De acordo com a professora Laura Jane, do Departamento de Ciências Florestais da Universidade Federal de Sergipe (UFS), a conservação e preservação de áreas naturais têm fundamentos filosóficos distintos. Enquanto a linha preservacionista defende áreas protegidas, como os parques nacionais, que não devem ser tocadas, a linha conservacionista permite o uso racional dos recursos naturais, desde que de maneira sustentável.
Nenhuma das duas linhas, entretanto, parecem ser eficazes na formulação de políticas públicas ambientais no país e, especialmente, em Sergipe, segundo a professora. “Proteger envolve tanto preservar quanto conservar, mas o Brasil enfrenta dificuldades em implementar ambos os conceitos de forma eficaz”, afirma.
Saberes tradicionais ignorados
A professora levanta a questão das comunidades tradicionais, que têm um papel crucial na proteção ambiental. Em Sergipe, as catadoras de mangaba são um exemplo de manejo sustentável dos recursos naturais, mas suas práticas são frequentemente ignoradas pelas autoridades.
Um caso emblemático foi a urbanização do bairro 17 de março, em Aracaju, que desconsiderou o uso tradicional das áreas por essas famílias. “Houve consulta pública, mas sem levar em conta o real impacto nas comunidades tradicionais”, destaca Laura.
“Até a forma como se criou a área protegida ali, como unidade de conservação, reserva extrativista, não ouviu a comunidade. Houve consulta pública, mas sem considerar as falas locais e o debate se levou muito para o aspecto político-partidário e muito pouco para o que a comunidade tradicional representa”, avalia.
Xifronese Santos é uma das lideranças da comunidade quilombola Caraíbas, em Canhoba. Ela diz que as famílias se relacionam com a vegetação nativa e com as práticas do manejo sustentável de uma maneira tradicional, mas isso ocorre de forma bastante restrita, em seu próprio quintal, com o pouco de vegetação que resta. “Isso porque as nossas matas foram todas devastadas e temos pouca coisa ainda de pé, porém sem acesso para as comunidades quilombolas”, afirma.

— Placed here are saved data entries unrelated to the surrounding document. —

Lemma eraser_stroke_and_blend_witness :
  let P := mkProps (mkSlide "slide-1" "thumb" "full" [] EmptyString)
                   ERASER "#3B82F6" 4 None in
  let st := mkState false None None (0, 0)%Q 0 in
  let e := mkPointerInput None (mkPoint 7 7 (Some 1)) in
  let drag := mkStroke "d" ERASER
                [mkPoint 0 0 None; mkPoint 4 0 None; mkPoint 4 4 None]
                "#000000" 20 None in
  (exists s : Stroke,
     currentStroke (startDrawing P e "e" 1 st) = Some s /\
     stroke_width s = 20%Q /\ stroke_color s = "#000000"%string /\
     painted (renderStroke (M := approxMath) s None freshCtx)
     = [Stroked
          (mkStyle (4 * 5) "round" "round" 0 "rgba(0, 0, 0, 0)"
                   "destination-out" 1 "rgba(0,0,0,1)" "#000000")
          [MoveTo 7 7]]) /\
  painted (renderStroke (M := approxMath) drag None freshCtx)
  = [Stroked
       (mkStyle 20 "round" "round" 0 "rgba(0, 0, 0, 0)"
                "destination-out" 1 "rgba(0,0,0,1)" "#000000")
       [MoveTo 0 0; QuadraticCurveTo 4 0 4 4]].
Proof.
  intros P st e drag.
  destruct (eraser_stroke_and_blend (M := approxMath) P e "e" 1 st eq_refl)
    as [(s & Hc & _ & _ & Hw & Hcol & _ & Hr) Hany].
  split.
  - exists s. split; [exact Hc|]. split; [apply Hw; reflexivity|].
    split; [exact Hcol | apply (Hr None freshCtx)].
  - exact (proj1 (Hany drag None freshCtx eq_refl ltac:(discriminate))).
Defined.

(* ================================================================== *)
(** * The laser trail *)
(* ================================================================== *)

Lemma taperFactor_unfold (i n : nat) :
  (taperFactor i n
   == (1 # 2) + (1 # 2) * (inject_Z (Z.of_nat i) / inject_Z (Z.of_nat n)))%Q.
Proof. reflexivity. Qed.

Lemma inject_nat_pos (n : nat) : (0 < n)%nat -> (0 < inject_Z (Z.of_nat n))%Q.
Proof. intros H. change 0%Q with (inject_Z 0). rewrite <- Zlt_Qlt. lia. Qed.

Lemma taperFactor_oldest (n : nat) : (taperFactor 0 n == 1 # 2)%Q.
Proof.
  rewrite taperFactor_unfold. change (inject_Z (Z.of_nat 0)) with 0%Q.
  unfold Qdiv. rewrite Qmult_0_l, Qmult_0_r, Qplus_0_r. reflexivity.
Qed.

Lemma taperFactor_increasing (i j n : nat) :
  (0 < n)%nat -> (i < j)%nat -> (taperFactor i n < taperFactor j n)%Q.
Proof.
  intros Hn Hij. rewrite !taperFactor_unfold.
  apply Qplus_lt_r. apply Qmult_lt_l; [reflexivity|].
  unfold Qdiv. apply Qmult_lt_r.
  - apply Qinv_lt_0_compat, inject_nat_pos, Hn.
  - rewrite <- Zlt_Qlt. lia.
Qed.

Lemma taperFactor_newest (n : nat) :
  (2 <= n)%nat ->
  (taperFactor (n - 2) n == 1 - 1 / inject_Z (Z.of_nat n))%Q.
Proof.
  intros Hn. rewrite taperFactor_unfold.
  rewrite Nat2Z.inj_sub by exact Hn. unfold Z.sub.
  rewrite inject_Z_plus, inject_Z_opp. change (inject_Z (Z.of_nat 2)) with 2%Q.
  field. intros E.
  pose proof (inject_nat_pos n ltac:(lia)) as Hpos.
  rewrite E in Hpos. discriminate Hpos.
Qed.

Lemma taperFactor_below_one (i n : nat) :
  (i < n)%nat -> (taperFactor i n < 1)%Q.
Proof.
  intros Hi. rewrite taperFactor_unfold.
  assert (Hq : (inject_Z (Z.of_nat i) / inject_Z (Z.of_nat n) < 1)%Q).
  { apply Qlt_shift_div_r; [apply inject_nat_pos; lia|].
    rewrite Qmult_1_l. rewrite <- Zlt_Qlt. lia. }
  set (u := (inject_Z (Z.of_nat i) / inject_Z (Z.of_nat n))%Q) in *.
  lra.
Qed.

Section LaserFacts.
Context {M : JsMath}.

Lemma laser_segments (s : Stroke) (life : Q) (f : string) (l : list nat) :
  forall c : Ctx,
  laserStyled s life f (style c) ->
  let c' :=
    fold_left
      (fun acc i =>
         stroke
           (lineTo (px (at_index (points s) (i + 1)))
                   (py (at_index (points s) (i + 1)))
              (moveTo (px (at_index (points s) i))
                      (py (at_index (points s) i))
                 (set_strokeStyle (stroke_color s)
                    (set_lineWidth
                       (Math_max 1
                          (stroke_width s
                           * taperFactor i (List.length (points s))))
                       (beginPath acc))))))
      l c in
  laserStyled s life f (style c') /\
  painted c' = painted c ++ map (laserSegment s life f) l.
Proof.
  induction l as [|i l IH]; intros c Hc; cbn zeta.
  - cbn. rewrite app_nil_r. split; [exact Hc | reflexivity].
  - cbn [fold_left map].
    match goal with
    | |- context [fold_left ?body l ?c1] =>
        assert (Hstep : laserStyled s life f (style c1) /\
                        painted c1 = painted c ++ [laserSegment s life f i])
    end.
    { destruct c as [[lw lc lj sb sc gco ga ss fs] pth ptd].
      destruct Hc as (H1 & H2 & H3 & H4 & H5 & H6 & H7). cbn in *. subst.
      split; [repeat split|]. reflexivity. }
    destruct Hstep as [Hsty Hptd].
    specialize (IH _ Hsty). cbn zeta in IH. destruct IH as [IH1 IH2].
    split; [exact IH1|]. rewrite IH2, Hptd, <- app_assoc. reflexivity.
Qed.

(** What the laser branch paints for a visible stroke: one stroked
    segment per pair of consecutive points, oldest first, then the bulb. *)
Lemma render_laser (s : Stroke) (life : Q) (c : Ctx) :
  stroke_tool s = LASER -> points s <> [] -> (0 < life)%Q ->
  exists bulb : Paint,
    painted (renderStroke s (Some life) c)
    = painted c
      ++ map (laserSegment s life (fillStyle (style c)))
             (seq 0 (List.length (points s) - 1))
      ++ [bulb].
Proof.
  intros Ht Hp Hl. unfold renderStroke. rewrite Ht. cbn [ToolType_eqb].
  unfold renderLaser.
  assert (Hlen : (List.length (points s) <? 1)%nat = false).
  { apply Nat.ltb_ge. destruct (points s); [congruence | cbn; lia]. }
  assert (Hle : Qle_bool life 0 = false).
  { destruct (Qle_bool life 0) eqn:E; [|reflexivity].
    apply Qle_bool_iff in E. exfalso. exact (Qlt_not_le _ _ Hl E). }
  assert (Hgt : Qgtb life 0 = true) by (apply Qgtb_lt; exact Hl).
  unfold andThen, forRange. rewrite Hlen, Hle, Hgt. cbv beta iota.
  rewrite Nat.sub_0_r.
  match goal with
  | |- context [fold_left ?body ?l ?c1] =>
      destruct (laser_segments s life (fillStyle (style c)) l c1)
        as [Hsty Hptd]; [repeat split|];
      set (c2 := fold_left body l c1) in *
  end.
  eexists. unfold fill, paint. cbn [painted].
  unfold arc, extend_path, set_fillStyle, on_style, beginPath. cbn [painted].
  rewrite Hptd. rewrite <- app_assoc. reflexivity.
Qed.

(** C8 (amended): for a visible laser stroke with n >= 2 points the
    renderer strokes the n-1 consecutive segments, oldest first, the
    segment starting at index i with line width
    [max(1, width * taperFactor i n)], where
    [taperFactor i n = 0.5 + 0.5 * i / n]: 0.5 for the oldest segment,
    strictly increasing towards the newest, whose factor is [1 - 1/n],
    below 1. *)
Theorem laser_taper (s : Stroke) (life : Q) (c : Ctx) :
  stroke_tool s = LASER ->
  (2 <= List.length (points s))%nat ->
  (0 < life)%Q ->
  let n := List.length (points s) in
  (exists bulb : Paint,
     painted (renderStroke s (Some life) c)
     = painted c
       ++ map (laserSegment s life (fillStyle (style c))) (seq 0 (n - 1))
       ++ [bulb]) /\
  (forall (i : nat) (f : string),
     lineWidth (laserSegmentStyle s life f i)
     = Math_max 1 (stroke_width s * taperFactor i n)) /\
  (taperFactor 0 n == 1 # 2)%Q /\
  (forall i j : nat, (i < j)%nat -> (taperFactor i n < taperFactor j n)%Q) /\
  (taperFactor (n - 2) n == 1 - 1 / inject_Z (Z.of_nat n))%Q /\
  (taperFactor (n - 2) n < 1)%Q.
Proof.
  intros Ht Hn Hl n.
  split.
  { apply render_laser; try assumption.
    intros E. rewrite E in Hn. cbn in Hn. lia. }
  split; [reflexivity|].
  split; [apply taperFactor_oldest|].
  split; [intros i j Hij; apply taperFactor_increasing; [lia | exact Hij]|].
  split; [apply taperFactor_newest; exact Hn|].
  apply taperFactor_below_one. lia.
Qed.
Lemma agree_save_restored_img (b x : string) (ri : option Image) :
  agree (Io.save_restored_img h args b x ri) (save_restored_img args b x ri).
Proof.
  destruct ri as [g|]; [apply agree_imwrite | apply agree_refl].
Qed.

Lemma agree_job (r : GFPGANer.t) (p : string) :
  agree (Io.restore_image h w args r p) (restore_image w args r p).
Proof.
  unfold Io.restore_image, restore_image. cbv zeta.
  apply agree_bind; [apply agree_refl | intros _].
  destruct (OsPath.splitext (OsPath.basename p)) as [b x].
  apply agree_bind; [apply agree_refl | intros _].
  apply agree_bind; [apply agree_refl | intros _].
  destruct (enhance w r _ _ _ _ _) as [e|[[cs rs] ri]]; [apply agree_refl |].
  apply agree_bind.
  - apply agree_for_in. intros item _. apply agree_save_face.
  - intros _. apply agree_bind; [apply agree_save_restored_img | intros _].
    apply agree_refl.
Qed.

Lemma agree_set_up_bg :
  Io.set_up_bg_upsampler h w args = set_up_bg_upsampler w args.
Proof.
  unfold Io.set_up_bg_upsampler, set_up_bg_upsampler.
  destruct (bg_upsampler args =? "realesrgan"); [| reflexivity].
  destruct (negb (torch_cuda_is_available w)); [reflexivity |]. cbv zeta.
  rewrite (proj1 (proj2 (proj2 (proj2 h_accepts)))). reflexivity.
Qed.

Lemma agree_set_up :
  Io.set_up_restorer h w args = set_up_restorer w args.
Proof.
  unfold Io.set_up_restorer, set_up_restorer. rewrite agree_set_up_bg.
  destruct (set_up_bg_upsampler w args) as [t0 [e|bg]]; [reflexivity |].
  cbn [bind]. destruct (choose_model args) as [t1 [e|c]]; [reflexivity |].
  cbn [bind]. rewrite (proj2 (proj2 (proj2 (proj2 h_accepts)))).
  reflexivity.
Qed.

(** The run on an accepting host and the run of the first model. *)
Lemma accepting_run_agrees : agree (Io.run_args h w args) (run_args w args).
Proof.
  unfold Io.run_args, run_args. cbv zeta.
  rewrite agree_makedirs, agree_set_up.
  apply agree_bind; [apply agree_refl | intros _].
  apply agree_bind; [apply agree_refl | intros r].
  apply agree_bind; [| intros n; apply agree_refl].
  unfold Io.restore_loop, restore_loop. apply agree_for_in. intros p _.
  apply agree_bind; [apply agree_job | intros n; apply agree_refl].
Qed.

End Accepting.

End HostFacts.

(** ** Properties of the driver *)

(** C1. A run whose input enumerates no image writes no artifact, but it
    does not return: the final [return] reads the variable [img_name], which
    only the loop body binds, and the run ends in [UnboundLocalError]. *)
Theorem empty_batch_raises_unbound_img_name (w : World) (_input _output : string) :
  img_list w (main_args _input _output) = [] ->
  outcome (run_main w _input _output) = inl (UnboundLocalError "img_name") /\
  written (trace (run_main w _input _output)) = [].
Proof.
  intros Hempty. unfold run_main.
  destruct (RunFacts.set_up_restorer_known w (main_args _input _output))
    as [c [bg [_ [_ Hs]]]]; [simpl; tauto |].
  rewrite (RunFacts.run_args_after_setup _ _ _ _ Hs), Hempty.
  cbn [restore_loop for_in ret trace outcome fst snd].
  split; [reflexivity |].
  destruct (_ && _); reflexivity.
Qed.

Lemma empty_batch_raises_witness :
  img_list empty_dir_world (main_args "empty_dir" "out") = [] /\
  outcome (run_main empty_dir_world "empty_dir" "out") =
    inl (UnboundLocalError "img_name") /\
  written (trace (run_main empty_dir_world "empty_dir" "out")) = [].
Proof.
  split; [reflexivity |].
  apply (empty_batch_raises_unbound_img_name empty_dir_world "empty_dir" "out").
  reflexivity.
Defined.
(** * Interaction-timing metrics recorder ([VoiceAgentMetrics], main.py)

    A shallow embedding of the metrics recorder of the telephone voice
    agent and of the Python operations it relies on, followed by the
    properties of the recorder.

    - Python values are the four kinds the recorder ever stores in a
      record: [None], [int], [float] and [str].  Floats are IEEE-754
      binary64 numbers (Rocq's primitive floats), integers are unbounded.
    - An interaction record and the session summary are Python dicts with
      string keys: finite maps [gmap string value].
    - The recorder mutates its records in place and may raise in the middle
      of a pass, so every method is a computation in a state-and-exception
      monad over a [world]: the recorder object, the logging output and the
      files written so far.  An exception keeps the state reached when it
      was raised.
    - Each dict handed to [log_interaction] is owned by the recorder from
      then on (every call site builds a fresh dict literal), so the
      interaction sequence is a list of dict values updated by index. *)

From Stdlib Require Import ZArith Ascii String.
From Stdlib Require Import Floats.PrimFloat Floats.SpecFloat Floats.FloatOps.
From stdpp Require Import gmap strings list pretty.

Local Open Scope string_scope.

(** ** Python values and exceptions *)

Inductive value :=
  | VNone
  | VInt (n : Z)
  | VFloat (x : float)
  | VStr (s : string).

Inductive exn :=
  | KeyError (key : string)
  | IndexError
  | TypeError
  | ValueError
  | OverflowError
  | ZeroDivisionError.

Inductive result (A : Type) :=
  | Ok (a : A)
  | Raise (e : exn).
Arguments Ok {A} a.
Arguments Raise {A} e.

Abbreviation dict := (gmap string value).

(** ** Arithmetic of the Python runtime *)

Module Py.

O território Caraíbas engloba uma porção de terras na região do Baixo São Francisco onde vivem mais de 130 famílias, estendendo-se pelos municípios de Amparo de São Francisco, Aquidabã, Canhoba, Cedro de São João e Telha. Lá, a plantação é de alimentos orgânicos, livres de agrotóxicos. As sementes ancestrais do plantio agroecológico representam a passagem de um saber tradicional ameaçado pelo avanço do agronegócio.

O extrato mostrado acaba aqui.